Pour compléter cette apologie, cette réponse anticipée à ceux qui lui reprocheront un jour d’avoir pendant dix ans gaspillé sa vie, lisez encore la Traversée (Seefahrt) :

« Depuis de longs jours et de longues nuits, mon navire était équipé ; attendant des vens favorables, j’étais assis dans le port avec de fidèles amis, prenant, le verre en main, patience et bon courage.

« Et ils étaient doublement impatiens : « De bon cœur nous te souhaitons le plus prompt voyage, de bon cœur une heureuse traversée ; la richesse t’attend là-bas dans le pays lointain ; au retour, l’estime et l’amitié dans nos bras ».

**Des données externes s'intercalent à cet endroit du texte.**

(* ===== verification/SwitchProgress.v ===== *)
(** Switch does not stop: a processor in [__schedule] or in a wake-up takes a
    step, or waits for a lock, a move or a switch of another processor that
    does. *)
From S2P Require Import Prelude Switch SwitchInv SwitchFacts SwitchSchedule SwitchWaking SwitchKeeps SwitchStart SwitchMemory.
Local Open Scope Z_scope.

(** The processor whose code a step continues; None for the steps that begin something. *)
Definition continues (l : label) : option Z :=
  match l with
  | Schedule c | LoadState c | Deactivate c _ | Balanced c | Pick c _ | SavePrev c | FinishTask c | FinishLockSwitch c
  | DropPrev c | Continue c _ => Some c
  | _ => None
  end.

Section progress.
Context `{M : machine} {MC : mm_code} {MO : machine_ok}.

(** [c] is in the middle of something. *)
Definition busy (s : state) (c : Z) : Prop := at_ (rqs s c) ≠ Run ∨ doing (rqs s c) ≠ None.
Definition advances (s : state) (c : Z) : Prop := ∃ l s', continues l = Some c ∧ do l s = Some (Ok s').

(** [c] spins until [d] releases a lock, ends a move or leaves a task. *)
Inductive waits_for (s : state) (c : Z) : Z → Prop :=
  | waits_pi p mask d : doing (rqs s c) = Some (WakeEnter p mask) → pi_lock (tasks s p) = Some d → waits_for s c d
  | waits_rq a p : doing (rqs s c) = Some a →
      match a with WakeRunnable q | WakeQueue q _ | NewQueue q | Moving q _ => q = p | _ => False end →
      rq_locked (cpu (tasks s p)) s = true → waits_for s c (cpu (tasks s p))
  | waits_move p d x : doing (rqs s c) = Some (WakeRunnable p) → doing (rqs s d) = Some (Moving p x) → waits_for s c d
  | waits_cpu p : doing (rqs s c) = Some (WakeSpin p) → on_cpu (tasks s p) = true → waits_for s c (cpu (tasks s p)).

Lemma advance s c l : inv s → memory_ok s → continues l = Some c → do l s ≠ None → advances s c.
Proof.
  intros I Mo Hl H. destruct (do l s) as [r|] eqn:E; [|done]. pose proof (do_defined l s r I Mo E) as Hr.
  destruct r as [s'| |]; [by exists l, s'|discriminate Hr..].
Qed.

(** A processor with the lock of its run queue is not stopped. *)
Lemma locked_advances s c : inv s → memory_ok s → rq_locked c s = true → advances s c.
Proof.
  intros I Mo H. unfold rq_locked in H. apply orb_true_iff in H as [H|H].
  - assert (c ∈ cpus) as Hc by (apply (p_at _ (i_places _ I)); intros E; by rewrite E in H).
    destruct (p_idle _ (i_places _ I) c Hc) as (_ & I1 & I2 & _).
    destruct (at_ (rqs s c)) eqn:Hat; try discriminate H.
    + apply (advance s c (LoadState c)); try done. simpl. by rewrite Hat.
    + apply (advance s c (Deactivate c false)); try done. simpl. by rewrite Hat.
    + apply (advance s c (Pick c (idle c))); try done. simpl. rewrite Hat. unfold task_on_rq_queued. rewrite I1, I2, !Z.eqb_refl. done.
    + apply (advance s c (SavePrev c)); try done. simpl. by rewrite Hat.
    + apply (advance s c (FinishTask c)); try done. simpl. by rewrite Hat.
    + apply (advance s c (FinishLockSwitch c)); try done. simpl. by rewrite Hat.
  - destruct (doing (rqs s c)) as [[]|] eqn:Hd; try discriminate H.
    apply (advance s c (Continue c c)); try done. simpl. rewrite Hd. simpl. destruct l as [|p l]; [done|].
    by destruct (on_cpu _).
Qed.

Lemma moving_advances s c p x : inv s → memory_ok s → doing (rqs s c) = Some (Moving p x) →
  ∃ d, rtc (waits_for s) c d ∧ advances s d.
Proof.
  intros I Mo Hd. destruct (rq_locked (cpu (tasks s p)) s) eqn:E.
  - exists (cpu (tasks s p)). split; [|by apply locked_advances]. apply rtc_once. by eapply waits_rq.
  - exists c. split; [done|]. apply (advance s c (Continue c c)); try done. simpl. rewrite Hd.
    unfold move_queued_task_end. rewrite E. by case_match.
Qed.

(** A processor that does not choose a task and works on none. *)
Lemma place_advances s c : inv s → memory_ok s → at_ (rqs s c) ≠ Run → doing (rqs s c) = None → advances s c.
Proof.
  intros I Mo Hr Hd. assert (c ∈ cpus) as Hc by (by apply (p_at _ (i_places _ I))).
  destruct (rq_locked c s) eqn:E; [by apply locked_advances|]. unfold rq_locked in E. apply orb_false_iff in E as [E _].
  destruct (at_ (rqs s c)) eqn:Hat; try discriminate E; [done|..].
  - apply (advance s c (Schedule c)); try done. simpl. unfold executes. rewrite Hat, Hd. rewrite (bool_decide_eq_true_2 (c ∈ cpus)) by done.
    by case_match.
  - apply (advance s c (Balanced c)); try done. simpl. by rewrite Hat, Hd.
  - apply (advance s c (DropPrev c)); try done. simpl. by rewrite Hat, Hd.
Qed.

(** The holder of a [pi_lock] is not stopped for ever. *)
Lemma holder_advances s c p a : inv s → memory_ok s → doing (rqs s c) = Some a → holds a = Some p →
  ∃ d, rtc (waits_for s) c d ∧ advances s d.
Proof.
  intros I Mo Hd Ha. pose proof (a_doing _ (i_activities _ I) _ _ Hd) as (Hc & _ & Hok).
  assert (do (Continue c (cpu (tasks s p))) s ≠ None → ∃ d, rtc (waits_for s) c d ∧ advances s d) as Hmove.
  { intros H. exists c. split; [done|]. by apply (advance s c (Continue c (cpu (tasks s p)))). }
  assert (∀ d, waits_for s c d → rq_locked d s = true → ∃ d, rtc (waits_for s) c d ∧ advances s d) as Hlock.
  { intros d Hw Hl. exists d. split; [by apply rtc_once|by apply locked_advances]. }
  cbn [do do_activity] in Hmove. rewrite Hd in Hmove.
  destruct a; try discriminate Ha; injection Ha as ->; simpl in Hok.
  - by apply Hmove.
  - destruct (rq_locked (cpu (tasks s p)) s) eqn:E; [eapply Hlock, E; by eapply waits_rq|].
    destruct (task_on_rq_migrating (tasks s p)) eqn:Em.
    + apply Z.eqb_eq in Em. destruct (a_moving _ (i_activities _ I) p Em) as [e He].
      destruct (moving_advances s e p _ I Mo He) as (d & ? & ?). exists d. split; [|done].
      eapply rtc_l; [|done]. by eapply waits_move.
    + apply Hmove. simpl. unfold ttwu_runnable. rewrite E, Em. simpl. by case_match.
  - by apply Hmove.
  - by apply Hmove.
  - apply Hmove. simpl. by destruct (ttwu_queue_wakelist _ _ _ _ _ _).
  - destruct (on_cpu (tasks s p)) eqn:E.
    + assert (waits_for s c (cpu (tasks s p))) as Hw by (by eapply waits_cpu).
      destruct (p_on_cpu _ (i_places _ I) p E) as [F|F].
      * assert (cpu (tasks s p) ∈ cpus) as Hc2 by (apply (p_cpu _ (i_places _ I)); tauto).
        assert (picking (at_ (rqs s (cpu (tasks s p)))) = true) as Hp.
        { destruct (p_curr _ (i_places _ I) _ Hc2) as (_ & _ & _ & [G|[_ G]]); [|done]. rewrite F in G. destruct Hok as (_ & _ & _ & ?). congruence. }
        destruct (doing (rqs s (cpu (tasks s p)))) as [a|] eqn:Hd2.
        -- destruct (a_doing _ (i_activities _ I) _ _ Hd2) as (_ & Hcomp & _).
           destruct (at_ (rqs s (cpu (tasks s p)))) eqn:Hat; try discriminate Hp; [by destruct a|].
           destruct a; try discriminate Hcomp. destruct (moving_advances _ _ _ _ I Mo Hd2) as (d & ? & ?).
           exists d. split; [|done]. by eapply rtc_l.
        -- exists (cpu (tasks s p)). split; [by apply rtc_once|]. apply place_advances; try done. intros G. by rewrite G in Hp.
      * apply (Hlock _ Hw). unfold rq_locked. by destruct (at_ _).
    + apply Hmove. simpl. rewrite E. rewrite decide_True by (apply (p_cpu _ (i_places _ I)); tauto). by rewrite Z.eqb_refl.
  - destruct (rq_locked (cpu (tasks s p)) s) eqn:E; [eapply Hlock, E; by eapply waits_rq|].
    apply Hmove. simpl. unfold ttwu_queue, ttwu_queue_wakelist. destruct (_ && _); [|by rewrite E].
    destruct (_ =? c); [|done]. by rewrite (E : rq_locked (cpu (tasks s p)) (warn s) = false).
  - destruct (rq_locked (cpu (tasks s p)) s) eqn:E; [eapply Hlock, E; by eapply waits_rq|].
    apply Hmove. simpl. by rewrite E.
Qed.

Lemma busy_advances s c : inv s → memory_ok s → busy s c → ∃ d, rtc (waits_for s) c d ∧ advances s d.
Proof.
  intros I Mo Hb. destruct (doing (rqs s c)) as [a|] eqn:Hd.
  2:{ exists c. split; [done|]. apply place_advances; try done. destruct Hb; congruence. }
  pose proof (a_doing _ (i_activities _ I) _ _ Hd) as (Hc & _ & Hok).
  destruct (holds a) as [p|] eqn:Ha; [by eapply holder_advances|].
  assert (∀ x, do (Continue c x) s ≠ None → ∃ d, rtc (waits_for s) c d ∧ advances s d) as Hmove.
  { intros x H. exists c. split; [done|]. by apply (advance s c (Continue c x)). }
  cbn [do do_activity] in Hmove. rewrite Hd in Hmove.
  destruct a; try discriminate Ha; simpl in Hok.
  - destruct (pi_lock (tasks s p)) as [d|] eqn:Hpi.
    + apply (a_pi _ (i_activities _ I)) in Hpi as Hh. apply bind_Some in Hh as (b & Hb2 & Hh).
      destruct (holder_advances s d p b I Mo Hb2 Hh) as (e & ? & ?). exists e. split; [|done]. eapply rtc_l; [|done]. by eapply waits_pi.
    + apply (Hmove c). simpl. unfold pi_free. rewrite Hpi. by destruct (_ =? _).
  - apply (Hmove c). simpl. unfold pi_free. destruct (pi_lock (tasks s p)) as [d|] eqn:Hpi; [|by rewrite !bool_decide_eq_true_2].
    exfalso. apply (a_pi _ (i_activities _ I)) in Hpi. apply bind_Some in Hpi as (b & Hb2 & Hh).
    apply (a_doing _ (i_activities _ I)) in Hb2 as (_ & _ & Hb2). destruct Hok as (_ & Hn & _).
    destruct b; try discriminate Hh; injection Hh as ->; simpl in Hb2; unfold awake in Hb2; rewrite Hn in Hb2; naive_solver.
  - by apply (Hmove c).
  - apply (Hmove c). simpl. destruct l; [done|]. by destruct (on_cpu _).
  - by eapply moving_advances.
Qed.
End progress.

« Et de grand matin il se fait un tumulte ; le matelot avec ses cris de joie nous arrache au sommeil ; tout fourmille, tout vit et s’agite pour partir au premier souffle favorable.

« Et les voiles se gonflent au vent ; et le soleil nous attire par ses feux caressans ; les rivages filent, les hauts nuages filent ; de la rive tous nos amis nous accompagnent de chans d’espoir, imaginant, dans le vertige de la joie, des plaisirs de voyage comme ceux du matin de l’embarquement, comme ceux des premières grandes nuits étoilées.

« Mais des vents variables, envoyés de Dieu, l’écartent de la route projetée, et il paraît s’abandonner à eux, s’efforce doucement de déjouer leurs ruses, fidèle à son but, même par des chemins détournés.

« Mais des lointains gris voilés, voici que s’annonce l’orage, qui lentement approche, refoule les oiseaux à la surface des Ilots, oppresse le cœur gonflé des hommes et arrive enfin. Devant sa fureur inflexible, le pilote prudent serre les voiles ; le vent et les flots jouent avec le ballon tourmenté.

« Et là-bas, sur la rive, sont les amis et les aimés, tremblant sur la terre ferme : « Ah ! que n’est-il resté ici ! Ah ! l’orage !… « Banni, loin du bonheur !… Le cher va-t-il périr ?… Ah ! il devrait !… Ah ! il pourrait !… Dieu !… »

« Pourtant, il tient ferme au gouvernail ; le vent et les Ilots jouent avec le navire, le vent et les flots ne jouent pas avec son cœur ; son regard impérieux contemple l’abîme en fureur, et, qu’il échoue ou qu’il aborde, il se fie à ses dieux. »

N’y a-t-il pas là de quoi réconcilier un peu les plus sévères avec le séjour de Weimar ?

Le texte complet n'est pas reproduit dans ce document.